The HDMI signal from the DVR is almost always 30 FPS, sometimes 25 FPS on European-region DVRs, occasionally 15 FPS on very old units that were configured for low-bandwidth remote viewing. The detector samples that signal at 1 FPS for the full 25-tile grid, which gives each tile one inference pass per second. That is sufficient for person, vehicle, and package detection at property distances (a person takes several seconds to cross any meaningful zone), and it keeps the per-unit inference budget within the $450 hardware cost point. Properties that need faster sampling on a specific camera get a second unit dedicated to that camera at 1x1 and the full 1920x1080 at a higher per-tile FPS.

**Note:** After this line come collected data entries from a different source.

(** * Counting lemmas *)

Lemma counts_ext rc s f g : (∀ k, f k = g k) → counts rc s f → counts rc s g.
Proof.
  intros Hfg [Hl Hs Hn]. split; intros k; rewrite <- !Hfg; [apply Hl|apply Hs|apply Hn].
Qed.

Lemma counts_empty : counts ∅ ∅ (λ _, 0%Z).
Proof. split; intros k; [by rewrite decide_True | set_solver | done]. Qed.

Lemma counts_inc rc s f k :
  counts rc s f →
  counts (<[k := preinc rc k]> rc) (if (preinc rc k =? 1)%Z then {[k]} ∪ s else s)
    (λ x, (f x + if decide (x = k) then 1 else 0)%Z).
Proof.
  intros [Hl Hs Hn].
  assert (Hp : preinc rc k = (f k + 1)%Z).
  { unfold preinc. rewrite Hl. case_decide as E; cbn; lia. }
  rewrite Hp. split; intros x.
  - destruct (decide (x = k)) as [->|Hx].
    + rewrite lookup_insert_eq. specialize (Hn k). by rewrite decide_False by lia.
    + rewrite lookup_insert_ne by done. by rewrite Z.add_0_r, Hl.
  - specialize (Hs x). specialize (Hn x). destruct (Z.eqb_spec (f k + 1) 1).
    + case_decide; subst; set_unfold; split; intros; try lia; naive_solver lia.
    + case_decide; subst; rewrite Hs; lia.
  - specialize (Hn x). case_decide; lia.
Qed.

During calibration the dashboard captures a reference composite frame and shows the installer a grid of numbered tiles (tile 1,1 through tile 5,5, or fewer depending on grid size). Next to each tile is a dropdown with the installer's camera names (front_gate, compactor_alcove, pool_deck, and so on). The installer tags each tile once. From that moment on, the system knows that tile [2,3] is compactor_alcove, and every event out of that tile carries the camera name on the payload. If the DVR layout is ever changed (a camera added, a channel renamed, the grid changed from 4x4 to 5x5), re-calibration is one button, captures a new reference, and the installer re-tags. No firmware flash, no model retrain.

Because public writeups are produced for three audiences and none of them need to know. Capability-oriented buyer's guides (Pelco, Avigilon, Coram) list what the model can detect, because that is what a demo sells. Policy pieces (Brookings, the ACLU) describe what the system could theoretically do, because the policy argument is at the capability level. Trend roundups repeat the phrase 'edge AI' and move on. The input architecture is the mundane operational question a property manager asks on day one: how do I plug this thing into what I already have. That question has a specific answer, and the answer is different for every AI surveillance system on the market. Almost none of them tell you until you are already on a procurement call. This page is the part we wish we had been able to Google in 2022.